Entries taken from a collection
- - - -

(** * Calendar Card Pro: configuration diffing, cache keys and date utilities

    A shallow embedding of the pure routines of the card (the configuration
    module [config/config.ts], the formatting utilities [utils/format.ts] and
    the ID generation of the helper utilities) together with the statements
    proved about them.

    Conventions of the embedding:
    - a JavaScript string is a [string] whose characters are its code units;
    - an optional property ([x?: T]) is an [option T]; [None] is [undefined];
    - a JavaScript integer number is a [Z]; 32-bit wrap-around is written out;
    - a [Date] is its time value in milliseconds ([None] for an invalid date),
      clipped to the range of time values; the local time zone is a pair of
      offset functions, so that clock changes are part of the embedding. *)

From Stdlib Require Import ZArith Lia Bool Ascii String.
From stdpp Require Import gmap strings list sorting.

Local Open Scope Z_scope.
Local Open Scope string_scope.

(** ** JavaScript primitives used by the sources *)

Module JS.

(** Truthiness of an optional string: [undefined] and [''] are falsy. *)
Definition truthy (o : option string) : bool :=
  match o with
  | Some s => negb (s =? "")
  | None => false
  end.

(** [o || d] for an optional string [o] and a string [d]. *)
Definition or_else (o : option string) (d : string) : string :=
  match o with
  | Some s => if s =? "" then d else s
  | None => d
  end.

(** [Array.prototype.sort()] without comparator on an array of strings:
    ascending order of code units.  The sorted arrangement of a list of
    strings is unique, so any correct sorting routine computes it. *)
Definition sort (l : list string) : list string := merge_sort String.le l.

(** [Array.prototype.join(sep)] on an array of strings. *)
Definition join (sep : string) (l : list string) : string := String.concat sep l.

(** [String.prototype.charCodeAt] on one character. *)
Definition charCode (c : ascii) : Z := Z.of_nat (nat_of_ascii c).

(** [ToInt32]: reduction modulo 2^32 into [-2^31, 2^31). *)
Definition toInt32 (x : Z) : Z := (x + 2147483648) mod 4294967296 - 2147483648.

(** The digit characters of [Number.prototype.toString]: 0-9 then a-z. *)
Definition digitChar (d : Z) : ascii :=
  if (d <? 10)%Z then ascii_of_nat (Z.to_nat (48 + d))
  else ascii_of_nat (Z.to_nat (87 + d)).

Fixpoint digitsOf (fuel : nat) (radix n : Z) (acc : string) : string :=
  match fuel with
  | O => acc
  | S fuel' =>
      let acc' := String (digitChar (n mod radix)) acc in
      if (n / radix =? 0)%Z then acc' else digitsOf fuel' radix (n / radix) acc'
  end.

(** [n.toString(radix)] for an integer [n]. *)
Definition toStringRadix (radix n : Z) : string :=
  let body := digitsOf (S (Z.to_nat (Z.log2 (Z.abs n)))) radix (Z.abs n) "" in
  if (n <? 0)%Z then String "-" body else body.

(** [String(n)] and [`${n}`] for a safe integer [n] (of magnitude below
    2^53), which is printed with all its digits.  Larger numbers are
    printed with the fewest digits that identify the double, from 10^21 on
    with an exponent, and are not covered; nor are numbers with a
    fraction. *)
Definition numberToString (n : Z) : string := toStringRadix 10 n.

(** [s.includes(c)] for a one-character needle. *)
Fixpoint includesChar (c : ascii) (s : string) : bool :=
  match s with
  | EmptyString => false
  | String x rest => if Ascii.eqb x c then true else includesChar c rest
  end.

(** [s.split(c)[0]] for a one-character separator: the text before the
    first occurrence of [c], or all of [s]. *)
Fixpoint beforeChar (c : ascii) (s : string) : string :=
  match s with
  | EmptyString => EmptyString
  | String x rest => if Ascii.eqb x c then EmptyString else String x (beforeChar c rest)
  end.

- - - -

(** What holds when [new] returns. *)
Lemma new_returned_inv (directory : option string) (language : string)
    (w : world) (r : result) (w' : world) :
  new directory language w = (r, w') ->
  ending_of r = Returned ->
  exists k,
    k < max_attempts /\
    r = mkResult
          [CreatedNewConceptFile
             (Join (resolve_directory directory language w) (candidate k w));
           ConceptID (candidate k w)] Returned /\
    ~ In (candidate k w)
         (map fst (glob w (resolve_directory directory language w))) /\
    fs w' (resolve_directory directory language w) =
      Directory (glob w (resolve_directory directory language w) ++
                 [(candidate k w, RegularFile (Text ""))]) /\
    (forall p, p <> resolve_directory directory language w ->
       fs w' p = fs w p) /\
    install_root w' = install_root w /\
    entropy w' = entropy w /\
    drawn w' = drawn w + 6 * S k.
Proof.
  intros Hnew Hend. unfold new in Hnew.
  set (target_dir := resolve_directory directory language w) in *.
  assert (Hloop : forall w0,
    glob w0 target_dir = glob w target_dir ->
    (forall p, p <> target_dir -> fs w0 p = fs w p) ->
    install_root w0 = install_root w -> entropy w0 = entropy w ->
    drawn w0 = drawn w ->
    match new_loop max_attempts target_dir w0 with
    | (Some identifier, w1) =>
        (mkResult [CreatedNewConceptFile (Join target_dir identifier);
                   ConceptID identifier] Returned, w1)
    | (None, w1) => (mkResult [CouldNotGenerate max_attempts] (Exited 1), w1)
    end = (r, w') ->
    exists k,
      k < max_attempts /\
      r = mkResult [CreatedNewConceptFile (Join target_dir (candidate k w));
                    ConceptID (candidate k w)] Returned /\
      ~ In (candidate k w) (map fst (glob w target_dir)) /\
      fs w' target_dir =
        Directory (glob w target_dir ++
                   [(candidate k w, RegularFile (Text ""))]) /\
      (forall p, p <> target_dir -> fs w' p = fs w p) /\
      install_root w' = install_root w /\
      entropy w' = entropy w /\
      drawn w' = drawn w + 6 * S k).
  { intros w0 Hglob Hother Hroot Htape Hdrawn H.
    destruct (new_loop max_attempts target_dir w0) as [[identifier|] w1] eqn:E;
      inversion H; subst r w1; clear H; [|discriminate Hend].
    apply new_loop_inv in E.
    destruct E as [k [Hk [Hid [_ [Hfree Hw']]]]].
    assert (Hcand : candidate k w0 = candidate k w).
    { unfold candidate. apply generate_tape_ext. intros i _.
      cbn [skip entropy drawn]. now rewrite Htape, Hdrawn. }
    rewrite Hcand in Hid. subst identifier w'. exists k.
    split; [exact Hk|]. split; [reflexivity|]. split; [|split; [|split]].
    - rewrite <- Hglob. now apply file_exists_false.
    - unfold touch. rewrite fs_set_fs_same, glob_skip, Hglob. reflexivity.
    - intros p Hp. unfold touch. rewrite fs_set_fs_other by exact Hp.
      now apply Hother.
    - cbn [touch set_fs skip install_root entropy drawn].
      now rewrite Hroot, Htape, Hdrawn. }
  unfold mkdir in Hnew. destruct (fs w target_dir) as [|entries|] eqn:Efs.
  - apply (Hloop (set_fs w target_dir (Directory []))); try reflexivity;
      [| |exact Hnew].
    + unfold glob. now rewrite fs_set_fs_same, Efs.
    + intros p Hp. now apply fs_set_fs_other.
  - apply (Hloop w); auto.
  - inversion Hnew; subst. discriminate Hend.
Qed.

- - - -

WHAT TO PRODUCE:
Report how many lines of the entries include the word "Hroot", and let the number stand alone.

YOUR RESPONSE:
2